I'm in two minds on "Weetzie Bat". It was certainly very *readable* - I tore through it in about 45 minutes. Possibly that's a factor in my ambivalence - there's not an awful lot of text there, and it seems odd to release this in such small and expensive chunks, especially since the subect matter suggests a teen audience.
Pro: The normality of the poly family group - or at least, that it is not represented as wrong or weird that the family group exists as it does. The readiness to deal with drug addiction, homosexuality, AIDS et al, which are often ignored in YA fiction, and also to deal with them in a consistently magic-realist way. The bit where Bam-Bam seroconverts in particular made me feel a bit teary, although that could have been general mood. If I was a child of a non-traditional unit dealing with issues of social acceptance and family bereavement, I'm sure I'd be very glad of this book.

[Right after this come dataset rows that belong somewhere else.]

Lemma get_outcome_by_count_witness :
  let r := evalState (modelGetPayment (PaymentWithID (ID payload)))
                     (storeOf [payload]) in
  (snd r = Some (errorsNew "Payment not found") <->
   stored (ID payload) (storeOf [payload]) = 0%nat) /\
  (snd r = Some (errorsNew "More than one payment returned per ID") <->
   (1 < stored (ID payload) (storeOf [payload]))%nat) /\
  (stored (ID payload) (storeOf [payload]) <> 0%nat ->
   ~ (1 < stored (ID payload) (storeOf [payload]))%nat ->
   exists d,
     filter (matches (SelID (ID payload))) (docs (storeOf [payload])) = [d] /\
     r = (1, d, None)).
Proof.
  apply (get_outcome_by_count (ID payload) (storeOf [payload])).
  - discriminate.
  - reflexivity.
Defined.

Lemma matchesVar_nonempty (id : string) : matchesVar id = true -> id <> "".
Proof. intros H ->. discriminate. Qed.

(** C4: dispatched through the router, a get with an empty identifier is
    answered 404, the status of an identifier without a stored record; more
    than one match and a failure of the count query are answered 500, as the
    claim says.  A store error of the fetch that follows a count of one is
    not: [modelGetPayment] drops it and the handler answers 200 with the
    zero payment, where the claim has 500. *)
Theorem get_route_status_mapping (id : string) (db : Database) :
  code (evalState (initializeRoutes (GET_payment "")) db) = StatusNotFound /\
  (matchesVar id = true -> nextFails db = false -> stored id db = 0%nat ->
   evalState (initializeRoutes (GET_payment id)) db =
     respondWithError StatusNotFound "Payment not found") /\
  (matchesVar id = true -> nextFails db = false -> (1 < stored id db)%nat ->
   evalState (initializeRoutes (GET_payment id)) db =
     respondWithError StatusInternalServerError
       "More than one payment returned per ID") /\
  (matchesVar id = true -> nextFails db = true ->
   evalState (initializeRoutes (GET_payment id)) db =
     respondWithError StatusInternalServerError
       (Error (driverError ErrUnreachable))) /\
  (matchesVar id = true -> nextFails db = false -> stored id db = 1%nat ->
   nextFails (logged (CallCount (SelID id)) db) = true ->
   evalState (initializeRoutes (GET_payment id)) db =
     respondWithJSON StatusOK (JSONPayment zeroPayment)).
Proof.
  split; [reflexivity|]. cbn [initializeRoutes]. unfold evalState.
  split; [|split; [|split]].
  - intros Hm Hup E. rewrite Hm, run_getPayment. cbv zeta.
    rewrite (nonempty_eqb _ (matchesVar_nonempty _ Hm)), Hup, E. reflexivity.
  - intros Hm Hup E. rewrite Hm, run_getPayment. cbv zeta.
    rewrite (nonempty_eqb _ (matchesVar_nonempty _ Hm)), Hup.
    destruct (Nat.eqb_spec (stored id db) 0); [lia|].
    destruct (Nat.ltb_spec 1 (stored id db)); [reflexivity | lia].
  - intros Hm Hdown. rewrite Hm, run_getPayment. cbv zeta.
    rewrite (nonempty_eqb _ (matchesVar_nonempty _ Hm)), Hdown. reflexivity.
  - intros Hm Hup E Hdown. rewrite Hm, run_getPayment. cbv zeta.
    rewrite (nonempty_eqb _ (matchesVar_nonempty _ Hm)), Hup, E.
    cbn [Nat.eqb Nat.ltb Nat.leb]. rewrite run_One, Hdown. reflexivity.
Qed.

Lemma get_route_status_mapping_witness :
  code (evalState (initializeRoutes (GET_payment "")) (storeOf [payload])) =
    StatusNotFound /\
  evalState (initializeRoutes (GET_payment "11")) (storeOf [payload]) =
    respondWithError StatusNotFound "Payment not found" /\
  evalState (initializeRoutes (GET_payment (ID payload)))
            (storeOf [payload; payload2]) =
    respondWithError StatusInternalServerError
      "More than one payment returned per ID" /\
  evalState (initializeRoutes (GET_payment "11"))
            (mkDatabase [payload] [true] []) =
    respondWithError StatusInternalServerError
      (Error (driverError ErrUnreachable)) /\
  evalState (initializeRoutes (GET_payment (ID payload)))
            (mkDatabase [payload] [false; true] []) =
    respondWithJSON StatusOK (JSONPayment zeroPayment).
Proof.
  split; [|split; [|split; [|split]]].
  - apply (get_route_status_mapping "" (storeOf [payload])).
  - apply (get_route_status_mapping "11" (storeOf [payload]));
      reflexivity.
  - apply (get_route_status_mapping (ID payload)
             (storeOf [payload; payload2]));
      [reflexivity | reflexivity | cbn; lia].
  - apply (get_route_status_mapping "11" (mkDatabase [payload] [true] []));
      reflexivity.
  - apply (get_route_status_mapping (ID payload)
             (mkDatabase [payload] [false; true] []));
      reflexivity.
Defined.

(** C5: the create handler answers the empty identifier and an identifier
    the store already holds with 400, and a store failure of the insert with
    500, as the claim says.  A store failure of the existence count query is
    not answered 500: the validity check hands the driver's error back and
    the handler answers it with 400, like a validation failure. *)
Theorem createPayment_status_mapping (p : Payment) (db : Database) :
  (ID p = "" ->
   evalState (createPayment (JSONObject true p)) db =
     respondWithError StatusBadRequest
       "Cannot add a payment without a Payment ID specified") /\
  (ID p <> "" -> nextFails db = false -> (0 < stored (ID p) db)%nat ->
   evalState (createPayment (JSONObject true p)) db =
     respondWithError StatusBadRequest
       "A payment with this Payment ID already exists") /\
  (ID p <> "" -> nextFails db = true ->
   evalState (createPayment (JSONObject true p)) db =
     respondWithError StatusBadRequest (Error (driverError ErrUnreachable))) /\
  (ID p <> "" -> nextFails db = false -> stored (ID p) db = 0%nat ->
   nextFails (logged (CallCount (SelID (ID p))) db) = true ->
   evalState (createPayment (JSONObject true p)) db =
     respondWithError StatusInternalServerError
       (Error (driverError ErrUnreachable))).
Proof.
  unfold evalState.
  pose proof (run_createPayment true p db) as Hc. cbn zeta in Hc.
  change (fst (Decode (JSONObject true p) zeroPayment)) with p in Hc.
  rewrite Hc. clear Hc. repeat split.
  - intros ->. reflexivity.
  - intros Hid Hup E. rewrite (nonempty_eqb _ Hid), Hup.
    destruct (Nat.eqb_spec (stored (ID p) db) 0); [lia | reflexivity].
  - intros Hid Hdown. rewrite (nonempty_eqb _ Hid), Hdown. reflexivity.
  - intros Hid Hup E Hdown. rewrite (nonempty_eqb _ Hid), Hup, E, Hdown.
    reflexivity.
Qed.

Lemma createPayment_status_mapping_witness :
  evalState (createPayment (JSONObject true zeroPayment)) (storeOf []) =
    respondWithError StatusBadRequest
      "Cannot add a payment without a Payment ID specified" /\
  evalState (createPayment (JSONObject true payload)) (storeOf [payload]) =
    respondWithError StatusBadRequest
      "A payment with this Payment ID already exists" /\
  evalState (createPayment (JSONObject true payload))
            (mkDatabase [] [true] []) =
    respondWithError StatusBadRequest (Error (driverError ErrUnreachable)) /\
  evalState (createPayment (JSONObject true payload))
            (mkDatabase [] [false; true] []) =
    respondWithError StatusInternalServerError
      (Error (driverError ErrUnreachable)).
Proof.
  split; [|split; [|split]].
  - apply (createPayment_status_mapping zeroPayment (storeOf [])).
    reflexivity.
  - apply (createPayment_status_mapping payload (storeOf [payload]));
      [discriminate | reflexivity | cbn; lia].
  - apply (createPayment_status_mapping payload (mkDatabase [] [true] []));
      [discriminate | reflexivity].
  - apply (createPayment_status_mapping payload
             (mkDatabase [] [false; true] []));
      [discriminate | reflexivity | reflexivity | reflexivity].
Defined.

(** The failing input of C5: a create whose existence count query fails
    is answered with 400 and the driver's message, not with 500. *)
Lemma createPayment_count_failure_is_400 :
  evalState (createPayment (JSONObject true payload))
            (mkDatabase [] [true] []) =
    respondWithError StatusBadRequest "no reachable servers" /\
  code (evalState (createPayment (JSONObject true payload))
                  (mkDatabase [] [true] [])) <> StatusInternalServerError.
Proof. split. reflexivity. discriminate. Qed.

(** ** Delete *)

Lemma filter_removeFirst (sel : Selector) (l : list Payment) :
  filter (matches sel) (removeFirst sel l) = tl (filter (matches sel) l).
Proof.
  induction l as [|d l IH]; [reflexivity|].
  cbn [removeFirst filter]. destruct (matches sel d) eqn:M.
  - reflexivity.
  - cbn [filter]. rewrite M. exact IH.
Qed.

(** C7: deleting a non-empty identifier held by a store that answers and
    keeps at most one record per identifier succeeds with status 200; the
    get that follows fails with "Payment not found" (404), and a second
    delete fails with the no-such-payment error (404). *)
Theorem delete_then_absent (id : string) (db : Database) :
  id <> "" -> uniqueIDs db -> In id (map ID (docs db)) -> answering db ->
  exists db1 db2,
    runState (deletePayment id) db =
      (respondWithJSON StatusOK (JSONMap "result" "success"), db1) /\
    docs db1 = removeFirst (SelID id) (docs db) /\
    runState (modelGetPayment (PaymentWithID id)) db1 =
      (0, zeroPayment, Some (errorsNew "Payment not found"), db2) /\
    evalState (getPayment id) db1 =
      respondWithError StatusNotFound "Payment not found" /\
    evalState (modelDeletePaymentValidCheck (PaymentWithID id)) db2 =
      Some (errorsNew "A payment with this Payment ID doesn't exists") /\
    evalState (deletePayment id) db2 =
      respondWithError StatusNotFound
        "A payment with this Payment ID doesn't exists" /\
    docs (execState (deletePayment id) db2) = docs db1.
Proof.
  intros Hid Huniq Hin Hup.
  pose proof (stored_present_unique _ _ Huniq Hin) as Hone.
  pose proof (run_deletePayment id db) as Hd. cbn zeta in Hd.
  rewrite (nonempty_eqb _ Hid), (answering_nextFails _ Hup), Hone in Hd.
  rewrite (answering_nextFails _ (answering_logged _ _ Hup)) in Hd.
  cbn [Nat.eqb] in Hd.
  set (db1 := mkDatabase (removeFirst _ _) _ _) in Hd.
  assert (Hup1 : answering db1).
  { unfold answering, db1. cbn. rewrite Hup. reflexivity. }
  assert (Hzero : stored id db1 = 0%nat).
  { unfold stored, db1. cbn [docs]. rewrite filter_removeFirst.
    unfold stored in Hone.
    destruct (filter _ (docs db)) as [|d [|e rest]];
      [discriminate | reflexivity | discriminate]. }
  set (db2 := logged (CallCount (SelID id)) db1).
  assert (Hup2 : answering db2) by (apply answering_logged; exact Hup1).
  assert (Hzero2 : stored id db2 = 0%nat) by exact Hzero.
  exists db1, db2. split; [exact Hd|]. split; [reflexivity|].
  split; [|split; [|split; [|split]]].
  - rewrite run_modelGetPayment. change (ID (PaymentWithID id)) with id.
    cbv zeta. rewrite (nonempty_eqb _ Hid), (answering_nextFails _ Hup1).
    rewrite Hzero. reflexivity.
  - unfold evalState. rewrite run_getPayment. cbv zeta.
    rewrite (nonempty_eqb _ Hid), (answering_nextFails _ Hup1), Hzero.
    reflexivity.
  - unfold evalState. rewrite run_modelDeletePaymentValidCheck.
    change (ID (PaymentWithID id)) with id.
    rewrite (nonempty_eqb _ Hid), (answering_nextFails _ Hup2), Hzero2.
    reflexivity.
  - unfold evalState. rewrite run_deletePayment. cbv zeta.
    rewrite (nonempty_eqb _ Hid), (answering_nextFails _ Hup2), Hzero2.
    reflexivity.
  - unfold execState. rewrite run_deletePayment. cbv zeta.
    rewrite (nonempty_eqb _ Hid), (answering_nextFails _ Hup2), Hzero2.
    reflexivity.
Qed.
(** ** The crosshair *)

(** X9. The crosshair never reads [null]: for every stream, frame,
    window and cursor time the interpolation over the crosshair series
    gives a value. *)
Theorem hover_value_defined
    (data : list LiveLinePoint) (frame : AnimFrame) (windowMs t : Q) :
  exists v : Q,
    interpolateAtTime (hoverSeries data frame windowMs) t = Some v.
Proof.
  apply interpolateAtTime_some, hoverSeries_nonempty.
Qed.
Lemma wp_lift_fuel {S A : Type} (r : option A) (a : A) (s : S)
  (Q : A -> S -> Prop) :
  r = Some a -> Q a s -> wp (lift_fuel r) s Q.
Proof. intros -> HQ; exact HQ. Qed.

Lemma wp_getitem {S A : Type} (seq : list A) (i : Z) (s : S)
  (Q : A -> S -> Prop) :
  0 <= i < len seq ->
  (forall x, nth_error seq (Z.to_nat i) = Some x -> Q x s) ->
  wp (getitem seq i) s Q.
Proof.
  intros Hi HQ; unfold wp, getitem; cbv zeta.
  destruct (Z.ltb_spec i 0); [lia |].
  destruct (Z.ltb_spec i 0); [lia |].
  destruct (nth_error seq (Z.to_nat i)) as [x |] eqn:E.
  - now apply HQ.
  - apply nth_error_None in E. unfold len in Hi. lia.
Qed.

Lemma wp_truediv {S : Type} (a c : Q) (s : S) (Q' : Q -> S -> Prop) :
  ~ (c == 0)%Q -> Q' (a / c)%Q s -> wp (truediv a c) s Q'.
Proof.
  intros Hc HQ; unfold wp, truediv.
  destruct (Qeq_bool c 0) eqn:E; [| exact HQ].
  apply Qeq_bool_iff in E; contradiction.
Qed.

(** ** The [random] module keeps its range contracts *)

Section RandomFacts.
Context {G : Type} `{RandomGen G}.

Lemma wp_randint (a c : Z) (g : G) (Q : Z -> G -> Prop) :
  a <= c -> (forall r g', a <= r <= c -> Q r g') ->
  wp (random.randint a c) g Q.
Proof.
  intros Hac HQ; unfold wp, random.randint; cbv zeta.
  destruct (Z.ltb_spec 0 (c + 1 - a)); [| lia].
  pose proof (randbelow_range (c + 1 - a) g ltac:(lia)) as Hr.
  destruct (randbelow (c + 1 - a) g) as [r g']; cbn [fst] in Hr.
  apply HQ; lia.
Qed.

Lemma wp_random (g : G) (Q : Q -> G -> Prop) :
  (forall r g', (0 <= r)%Q -> (r < 1)%Q -> Q r g') -> wp random.random g Q.
Proof.
  intros HQ; unfold wp, random.random.
  pose proof (random53_range g) as Hk.
  destruct (random53 g) as [k g']; cbn [fst] in Hk.
  apply HQ; unfold Qle, Qlt; cbn; change (2 ^ 53) with 9007199254740992 in Hk; lia.
Qed.
(** * refine-firebase: the client-side query engine and its store glue

    A shallow embedding of [firebaseProvider.ts] (both variants of the
    provider that the repository carries) and the properties of its
    filter evaluator, OR-combinator, sort, pagination, id allocation and
    create path.

    The program is JavaScript, so the embedding starts with the fragment of
    the language's run-time semantics that the provider exercises: values
    with reference identity, property access, truthiness, the coercions
    behind [==], [<] and [Number(..)], [Array.prototype.includes], [Set].

    Scope of the value universe (everything below is stated inside it):
    - data is JSON-like, as a database snapshot is: [undefined], [null],
      booleans, numbers, strings, plain objects and arrays, without cycles;
    - numbers are [NaN] and the integers whose magnitude is at most
      [2^53 - 1], carried as [Z]; among them comparison is exact, and
      addition rounds as the double format does.  Numeric strings are read
      by the full grammar of [StringToNumber]; those that denote a
      fraction, an infinity or an integer beyond [2^53 - 1] are outside
      the universe, as is the sign of zero.  [in_universe] says of a value
      that it is inside, and the properties that rest on coercion to
      numbers or on [+] assume it;
    - objects carry the address at which they were allocated; two objects
      are the same object exactly when the addresses agree.  The provider
      never mutates a record, so an object is identified with the tree
      stored at its address;
    - the fields of an object are listed in enumeration order under
      distinct names; strings are sequences of 8-bit characters;
    - property lookup sees own properties, and [length] and indices of
      arrays and strings.  Members inherited from the built-in prototypes
      (functions such as [toString]) are not values of the universe, and
      an object of the universe has no field of its own called
      [toString]. *)

From Stdlib Require Import ZArith List String Ascii Bool Lia DecimalString.
From Stdlib Require Import Permutation Sorted.
Import ListNotations.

Con: Hang on, I *am* and I'm not. The characters are not only irritatingly hip, but also have no real emotional weight - as Kit-Cat more positively says, they don't really exist. They float about without interiority, so it's hard to care when good things or bad things happen, because it doesn't seem like they do, really. Weetzie gets quasi-raped in the second chapter or so, and it just sort of wanders past.
Case in point - the decision to have a child. Weetzie and co. behave abominably - she decides forcibly and without consent to enrol Secret Agent etc. into the niche they have created for him, sleeps with her friends behind his back without even telling him, and then gets him back anyway, not because of anything she does, but just because she and her unit are so great. I sort of hope that Witch Baby turns out to be an agent of bloody Nemesis, but I imagine she's just going to be a goth, and cheer up a lot at the end of book two anyway. It's almost a textbook on how and why to behave unethically in a relationship, and my warm fuzzies about how nice it is to see the heterosexual binary disrupted do nothing to change that.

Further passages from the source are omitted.